## [Activity]
Please output exactly the lines that run from the line with "intros Hat Hinv Hcl" through the final line of the data, inclusive, and nothing more.

## [Data for processing]
(* ===== verification/Effects.v ===== *)
(** * Effects: what the answer to a write says of the store

    From the HTTP request that asks for a command on a schedule to the buckets:
    a success is the schedule as it is stored now, and the command did what it
    is for; an error means that nothing was changed. *)

From S2P Require Import Prelude Go GoTime GoFloat Model Bolt Json Storage Command Dispatch StateMachine RaftNode.
From S2P Require Import Spec Lifecycle Invariants Refinement RefinementScan RefinementTx CommandRefinement Replica.
From S2P Require Import Restart Sample Safety Sha256 Prog Replies Config RateLimit Api Access ApiNode Isolation.
Open Scope Z_scope.

(** ** The response to a proposal *)

Definition failure (status : Z) (msg : string) : HttpResponse := json_response status (BError msg).

(** What becomes of the backend's answer: a panic leaves no response. *)
Definition write_response (success : Z) (r : result reply) : option HttpResponse :=
  match r with
  | Err err => Some (failure StatusServiceUnavailable (Error err))
  | Panic _ => None
  | Ok (RRejected ce) =>
      Some (failure (statusForCommandErrorKind (CommandError.Kind ce)) (CommandError.Message ce))
  | Ok v => Some (json_response success (BResult v))
  end.

(** A resource was created, or an existing one changed. *)
Definition success_status (c : command) : Z :=
  match c with create_schedule _ => StatusCreated | _ => StatusOK end.

Lemma failure_refused status msg : ¬ 200 <= status < 300 → refused (failure status msg).
Proof. intros Hs. split; [done|by eexists]. Qed.

Lemma kind_status kind : ¬ 200 <= statusForCommandErrorKind kind < 300.
Proof.
  unfold statusForCommandErrorKind, StatusBadRequest, StatusNotFound, StatusConflict, StatusInternalServerError.
  repeat case_bool_decide; lia.
Qed.

Section proposals.
Context {S : Type} `{BE : !Backend S, BL : !BackendLaws S, BC : !BodyCodec}.
Context (cfg : Config) (oor : f64 → Z) (Itoa : Z → string).

(** The last thing the backend was asked was to propose [c], and it answered [r]. *)
Definition answered_with (c : command) (st : ApiState S) (r : result reply) (st' : ApiState S) : Prop :=
  ∃ s, be_keeps (as_backend st) s ∧ be_Propose (command_type c) c s = (r, as_backend st').

(** The response of a write: an error before anything was proposed, or what the
    backend answered. *)
Definition write_answer (c : command) (st : ApiState S) (resp : HttpResponse) (st' : ApiState S) : Prop :=
  denied st resp st' ∨ ∃ r, answered_with c st r st' ∧ write_response (success_status c) r = Some resp.

Lemma propose_answers c st0 st :
  kept st0 st →
  answers (result ← api_propose c; writeJSON (success_status c) (BResult result)) st (write_answer c st0).
Proof.
  intros Hk. apply runs_bind. unfold api_propose. apply runs_bind.
  eapply runs_weaken; [by apply requireLeader_runs|by intros resp st1 ?; left|].
  intros ? st1 [Hk1 _]. apply runs_bind, (runs_call _ _ st0); [done|].
  intros r s' E Hv st2 H2. assert (answered_with c st0 r st2) as Ha by (exists (as_backend st1); by rewrite H2).
  destruct r as [v|err|p]; [destruct v|..|done]; (right; eexists; split; [exact Ha|reflexivity]).
Qed.

Lemma write_route r t c st :
  be_valid (as_backend st) →
  answers (_ ← requireLeader; _ ← requireTenantAccess cfg oor Itoa r t;
           result ← api_propose c; writeJSON (success_status c) (BResult result))
    st (write_answer c st).
Proof.
  intros Hv. assert (kept st st) as Hst by done. apply runs_bind.
  eapply runs_weaken; [apply (requireLeader_runs st st Hst)|by intros resp st1 ?; left|].
  intros ? st1 [Hk1 _]. apply runs_bind.
  eapply runs_weaken; [apply (requireTenantAccess_runs cfg oor Itoa r t st st1 Hk1)|by intros resp st2 ?; left|].
  intros ? st2 [Hk2 _]. by apply propose_answers.
Qed.

(** The request that asks for [c] reaches its handler. *)
Definition write_request (r : HttpRequest) (t : string) (c : command) : Prop :=
  Method r = "POST" ∧ "" ∉ Path r ∧ asks_for r t c.

Lemma routes_write r t c st :
  write_request r t c → ∃ h, routes cfg oor Itoa r = Some h
  ∧ h st = (_ ← requireLeader; _ ← requireTenantAccess cfg oor Itoa r t;
            result ← api_propose c; writeJSON (success_status c) (BResult result)) st.
Proof.
  intros (Hm & Hne & Ha). unfold routes. rewrite bool_decide_false, bool_decide_true by done.
  unfold post_routes. destruct Ha as [c Hp Hb|i Hp|i Hp|i Hp]; rewrite Hp; unfold on_path;
    eexists; (split; [reflexivity|]); [|done..].
  unfold handleCreateSchedule. by rewrite Hb.
Qed.

Lemma serve_write r t c st resp st' :
  be_valid (as_backend st) → write_request r t c → serve cfg oor Itoa r st = (Some resp, st') →
  write_answer c st resp st'.
Proof.
  intros Hv Hr. pose proof (write_route r t c st Hv) as Hw. unfold answers, runs in Hw.
  destruct (routes_write r t c st Hr) as (h & Hh & Heq). rewrite <- Heq in Hw.
  unfold serve. rewrite Hh. destruct (h st) as [[[x|]|x] st1]; intros [= <- <-]; exact Hw.
Qed.
End proposals.

(** ** The effect of a command on the schedule it names *)

Definition schedule_of (c : command) : string :=
  match c with
  | create_schedule c => c.(CreateScheduleCommand.ID)
  | pause_schedule c => c.(PauseScheduleCommand.ID)
  | cancel_schedule c => c.(CancelScheduleCommand.ID)
  | resume_schedule c => c.(ResumeScheduleCommand.ID)
  | _ => ""
  end.

(** [s] is [s0] in a new status; it stays as it is when it is in it already. *)
Definition moved_to (status : string) (s0 s : Schedule) : Prop :=
  (s = s0 ∧ s0.(Schedule.Status) = status) ∨ ∃ next at_, s = with_status status next at_ s0.

Definition effect (c : command) (before : option Schedule) (s : Schedule) : Prop :=
  match c with
  | create_schedule c => before = None ∧ ∃ next at_, s = new_schedule c next at_
  | pause_schedule _ => ∃ s0, before = Some s0 ∧ moved_to ScheduleStatusPaused s0 s
  | cancel_schedule _ => ∃ s0, before = Some s0 ∧
      (moved_to ScheduleStatusCanceled s0 s ∨ s = s0 ∧ s0.(Schedule.Status) = ScheduleStatusCompleted)
  | resume_schedule _ => ∃ s0, before = Some s0 ∧ moved_to ScheduleStatusActive s0 s
  | _ => False
  end.

Lemma step_effect `{PF : !Platform, BC : !BodyCodec} r t c at_ sp v sp' :
  asks_for r t c → inv sp → spec_step at_ c sp v sp' →
  ∃ s, v = RSchedule s ∧ effect c (sp_schedules sp !! (t, schedule_of c)) s
    ∧ sp_schedules sp' = <[(t, schedule_of c) := s]> (sp_schedules sp)
    ∧ sp_executions sp' = sp_executions sp ∧ sp_attempts sp' = sp_attempts sp.
Proof.
  intros Ha Hi Hs. destruct Ha; inversion Hs; subst; simpl in *;
    try match goal with H : sp_schedules _ !! _ = Some _ |- _ =>
          rewrite H; pose proof (inv_sched_key _ Hi _ _ H) as Hk; injection Hk as -> -> end;
    (eexists; split; [reflexivity|]; split; [|split; [|done]]); try reflexivity;
    try (by rewrite insert_id).
  - split; [done|]. eauto.
  - eexists. split; [done|]. right. eauto.
  - eexists. split; [done|]. by left.
  - eexists. split; [done|]. left. right. eauto.
  - eexists. split; [done|]. unfold moved_to. naive_solver.
  - eexists. split; [done|]. right. eauto.
  - eexists. split; [done|]. by left.
Qed.

(** ** On a node *)

Section node.
Context `{PF : !Platform, CC : !CommandCodec, B : !Bolt, BL : !BoltLaws B, J : !Json, JL : !JsonLaws J}.
Context `{CE : !CommandEncoder, CEL : !EncoderLaws CE, BC : !BodyCodec}.

(** From [d] to [d'] only schedule [i] of tenant [t] may have changed for [t]. *)
Definition only_schedule (t i : string) (d d' : DB) : Prop := ∀ j,
  (j ≠ i → View (GetSchedule t j) d' = View (GetSchedule t j) d)
  ∧ View (GetExecution t j) d' = View (GetExecution t j) d
  ∧ View (GetAttempt t j) d' = View (GetAttempt t j) d.

(** What an accepted entry leaves in the buckets. *)
Lemma accepted_entry r t c e at_ d sp v :
  R d sp → inv sp → asks_for r t c → admissible c at_ sp → no_colon t = true →
  entry_command e = Some (c, at_) → (apply_db e d).1 = Ok v → (∀ ce, v ≠ RRejected ce) →
  ∃ s, v = RSchedule s ∧ View (GetSchedule t (schedule_of c)) (apply_db e d).2 = Ok (Some s)
    ∧ (∃ before, View (GetSchedule t (schedule_of c)) d = Ok before ∧ effect c before s)
    ∧ only_schedule t (schedule_of c) d (apply_db e d).2.
Proof.
  intros HR Hi Ha Had Ht He Hv Hno.
  destruct (apply_agree e d sp HR) as [Heq HR']; [unfold entry_admissible; by rewrite He|].
  rewrite Hv in Heq. destruct (apply_db e sp) as [o sp'] eqn:E. simpl in Heq, HR'. subst o.
  destruct (apply_answered _ _ _ _ _ _ He E) as [Hs|[[ce ->] _]]; [|by destruct (Hno ce)].
  destruct (step_effect _ _ _ _ _ _ _ Ha Hi Hs) as (s & -> & Heff & Hsch & Hex & Hat).
  unfold only_schedule, View; simpl. exists s. split; [done|].
  rewrite (GetSchedule_R _ _ _ _ HR' Ht), Hsch, lookup_insert_eq. split; [done|]. split.
  - eexists. by rewrite (GetSchedule_R _ _ _ _ HR Ht).
  - intros j. rewrite (GetSchedule_R _ _ _ _ HR' Ht), (GetSchedule_R _ _ _ _ HR Ht),
      (GetExecution_R _ _ _ _ HR' Ht), (GetExecution_R _ _ _ _ HR Ht),
      (GetAttempt_R _ _ _ _ HR' Ht), (GetAttempt_R _ _ _ _ HR Ht), Hsch, Hex, Hat.
    split; [|done]. intros Hj. by rewrite lookup_insert_ne by congruence.
Qed.

(** An error, and nothing has changed; or the schedule as it is stored now. *)
Definition truthful (t : string) (c : command) (resp : HttpResponse) (d d' : DB) : Prop :=
  (refused resp ∧ d' = d)
  ∨ ∃ s, resp = json_response (success_status c) (BResult (RSchedule s))
      ∧ View (GetSchedule t (schedule_of c)) d' = Ok (Some s)
      ∧ (∃ before, View (GetSchedule t (schedule_of c)) d = Ok before ∧ effect c before s)
      ∧ only_schedule t (schedule_of c) d d'.

Lemma unanswered_refused success (res : result reply) resp :
  (∀ v, res ≠ Ok v) → write_response success res = Some resp → refused resp.
Proof.
  intros Hno. destruct res as [v|x|p]; [by destruct (Hno v)| |done]. intros [= <-].
  apply failure_refused. unfold StatusServiceUnavailable. lia.
Qed.

Lemma accepted_or_refused success e (d : DB) o d' (res : result reply) resp :
  apply_db e d = (o, d') → (∀ v, res = Ok v ↔ o = Ok v) → write_response success res = Some resp →
  (refused resp ∧ d' = d) ∨ ∃ v, o = Ok v ∧ ∀ ce, v ≠ RRejected ce.
Proof.
  intros E Hres Hresp. assert ((∃ v, o = Ok v ∧ ∀ ce, v ≠ RRejected ce)
    ∨ ∀ v, o = Ok v → ∃ ce, v = RRejected ce) as [?|Hno]; [|by right|left].
  { destruct o as [[]|x|p]; try (by right); try (left; by eexists); right; intros v [= <-]; by eexists. }
  split; [|by eapply apply_rolled_back]. destruct o as [v|x|p].
  - destruct (Hno v eq_refl) as [ce ->]. rewrite (proj2 (Hres _) eq_refl) in Hresp. injection Hresp as <-.
    apply failure_refused, kind_status.
  - eapply unanswered_refused; [|exact Hresp]. intros v Hv. by discriminate (proj1 (Hres v) Hv).
  - eapply unanswered_refused; [|exact Hresp]. intros v Hv. by discriminate (proj1 (Hres v) Hv).
Qed.

Lemma proposal_truthful r t c nd0 nd res nd' d sp resp :
  node_at d sp nd0 → inv sp → following nd0 nd → asks_for r t c → clean c → ids_good c → no_colon t = true →
  propose (command_type c) c nd = (res, nd') → write_response (success_status c) res = Some resp →
  ∃ k d1 d', db_after k nd0 = Some d1 ∧ node_db nd' = Some d' ∧ truthful t c resp d1 d'.
Proof.
  intros Hat Hinv Hf Ha Hc Hids Ht Hp Hresp.
  destruct (propose_db c nd0 nd res nd' d sp Hat Hinv Hf Hp)
    as (k & d1 & sp1 & Hk & HR & Hi & [[Hd' Hno]|(e & at_ & He & Htc & Hd' & Hres)]).
  { exists k, d1, d1. do 2 (split; [done|]). left. split; [|done].
    by eapply unanswered_refused. }
  exists k, d1, (apply_db e d1).2. do 2 (split; [done|]).
  destruct (apply_db e d1) as [o d'] eqn:E. cbn [fst snd] in *.
  destruct (accepted_or_refused (success_status c) e d1 o d' res resp E Hres Hresp)
    as [[Hr ->]|(v & -> & Hno)]; [by left|right].
  assert ((apply_db e d1).1 = Ok v) as Hv by (by rewrite E).
  destruct (accepted_entry r t c e at_ d1 sp1 v HR Hi Ha) as (s & -> & H1 & H2 & H3); try done.
  { by eapply asked_admissible. }
  rewrite E in H1, H3. exists s. split; [|done]. rewrite (proj2 (Hres _) eq_refl) in Hresp.
  by injection Hresp as <-.
Qed.

(** C12: the answer to a write is the truth.  A request to create, pause, cancel
    or resume a schedule on a node that holds the entries committed so far: if
    the response is an error, the request has changed nothing in the database;
    otherwise the response is the schedule as it is stored, it is what the
    command is for (a new schedule under an identifier that was free, the stored
    one in its new status), and nothing else of the tenant's has changed. *)
Theorem write_responses_are_true (cfg : Config) (oor : f64 → Z) (Itoa : Z → string) (r : HttpRequest)
    (st st' : ApiState api_node) (resp : HttpResponse) (d : DB) (sp : Spec) (t : string) (c : command) :
  node_at d sp (as_backend st) → inv sp → clean_request r → write_request r t c → clean c → ids_good c →
  serve cfg oor Itoa r st = (Some resp, st') →
  ∃ k d1 d', db_after k (as_backend st) = Some d1 ∧ node_db (as_backend st') = Some d'
    ∧ truthful t c resp d1 d'.
Proof.
  intros Hat Hinv Hcl Hw Hc Hids Hs. set (nd0 := as_backend st) in *.
  assert (no_colon t = true) as Ht.
  { destruct Hw as (_ & _ & Ha). destruct Ha as [? Hp|? Hp|? Hp|? Hp]; exact (proj1 (clean_path _ _ _ Hcl Hp)). }
  assert (following nd0 (as_backend st)) as Hf by (split; [by exists d, sp|apply follows_refl]).
  destruct (serve_write (BL := following_laws nd0) cfg oor Itoa r t c st resp st' Hf Hw Hs)
    as [[Hr [[_ Hf'] _]]|(res & (s1 & [Hf1 _] & Hp) & Hresp)].
  - destruct (follows_db nd0 _ d sp Hat Hinv Hf') as (k & d1 & sp1 & H1 & H2 & _).
    exists k, d1, d1. do 2 (split; [done|]). by left.
  - destruct Hw as (_ & _ & Ha). exact (proposal_truthful r t c nd0 s1 res _ d sp resp Hat Hinv Hf1 Ha Hc Hids Ht Hp Hresp).
Qed.
End node.

(** The pause of the sample schedule. *)
Lemma write_responses_are_true_witness : ∃ resp k d1 d',
  sample_serve sample_key = (Some resp, (sample_serve sample_key).2)
  ∧ db_after k sample_node = Some d1 ∧ node_db (as_backend (sample_serve sample_key).2) = Some d'
  ∧ truthful "acme" (pause_schedule (PauseScheduleCommand.mk "acme" "s1")) resp d1 d'.
Proof.
  destruct (sample_response sample_key) as [resp Hs]; [vm_compute; by eexists|]. exists resp.
  destruct (write_responses_are_true sample_config (λ _, 0) (λ _, "1") (pause_request sample_key) sample_api
           (sample_serve sample_key).2 resp keyed_db keyed_spec "acme"
           (pause_schedule (PauseScheduleCommand.mk "acme" "s1"))) as (k & d1 & d' & H);
    [|apply replay_spec_inv, inv_empty|apply sample_clean| | | |exact Hs|exists k, d1, d'; exact (conj Hs H)].
  - split; [reflexivity|]. split; [apply lookup_insert_eq|]. split; [apply keyed_R|].
    split; apply (bool_decide_unpack _); vm_compute; exact I.
  - split; [reflexivity|]. split; [apply (bool_decide_unpack _); vm_compute; exact I|]. by apply asks_pause.
  - apply (bool_decide_unpack _); vm_compute; exact I.
  - apply (bool_decide_unpack _); vm_compute; exact I.
Defined.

## [Answer to this exercise]
  intros Hat Hinv Hcl Hw Hc Hids Hs. set (nd0 := as_backend st) in *.
  assert (no_colon t = true) as Ht.
  { destruct Hw as (_ & _ & Ha). destruct Ha as [? Hp|? Hp|? Hp|? Hp]; exact (proj1 (clean_path _ _ _ Hcl Hp)). }
  assert (following nd0 (as_backend st)) as Hf by (split; [by exists d, sp|apply follows_refl]).
  destruct (serve_write (BL := following_laws nd0) cfg oor Itoa r t c st resp st' Hf Hw Hs)
    as [[Hr [[_ Hf'] _]]|(res & (s1 & [Hf1 _] & Hp) & Hresp)].
  - destruct (follows_db nd0 _ d sp Hat Hinv Hf') as (k & d1 & sp1 & H1 & H2 & _).
    exists k, d1, d1. do 2 (split; [done|]). by left.
  - destruct Hw as (_ & _ & Ha). exact (proposal_truthful r t c nd0 s1 res _ d sp resp Hat Hinv Hf1 Ha Hc Hids Ht Hp Hresp).
Qed.
End node.

(** The pause of the sample schedule. *)
Lemma write_responses_are_true_witness : ∃ resp k d1 d',
  sample_serve sample_key = (Some resp, (sample_serve sample_key).2)
  ∧ db_after k sample_node = Some d1 ∧ node_db (as_backend (sample_serve sample_key).2) = Some d'
  ∧ truthful "acme" (pause_schedule (PauseScheduleCommand.mk "acme" "s1")) resp d1 d'.
Proof.
  destruct (sample_response sample_key) as [resp Hs]; [vm_compute; by eexists|]. exists resp.
  destruct (write_responses_are_true sample_config (λ _, 0) (λ _, "1") (pause_request sample_key) sample_api
           (sample_serve sample_key).2 resp keyed_db keyed_spec "acme"
           (pause_schedule (PauseScheduleCommand.mk "acme" "s1"))) as (k & d1 & d' & H);
    [|apply replay_spec_inv, inv_empty|apply sample_clean| | | |exact Hs|exists k, d1, d'; exact (conj Hs H)].
  - split; [reflexivity|]. split; [apply lookup_insert_eq|]. split; [apply keyed_R|].
    split; apply (bool_decide_unpack _); vm_compute; exact I.
  - split; [reflexivity|]. split; [apply (bool_decide_unpack _); vm_compute; exact I|]. by apply asks_pause.
  - apply (bool_decide_unpack _); vm_compute; exact I.
  - apply (bool_decide_unpack _); vm_compute; exact I.
Defined.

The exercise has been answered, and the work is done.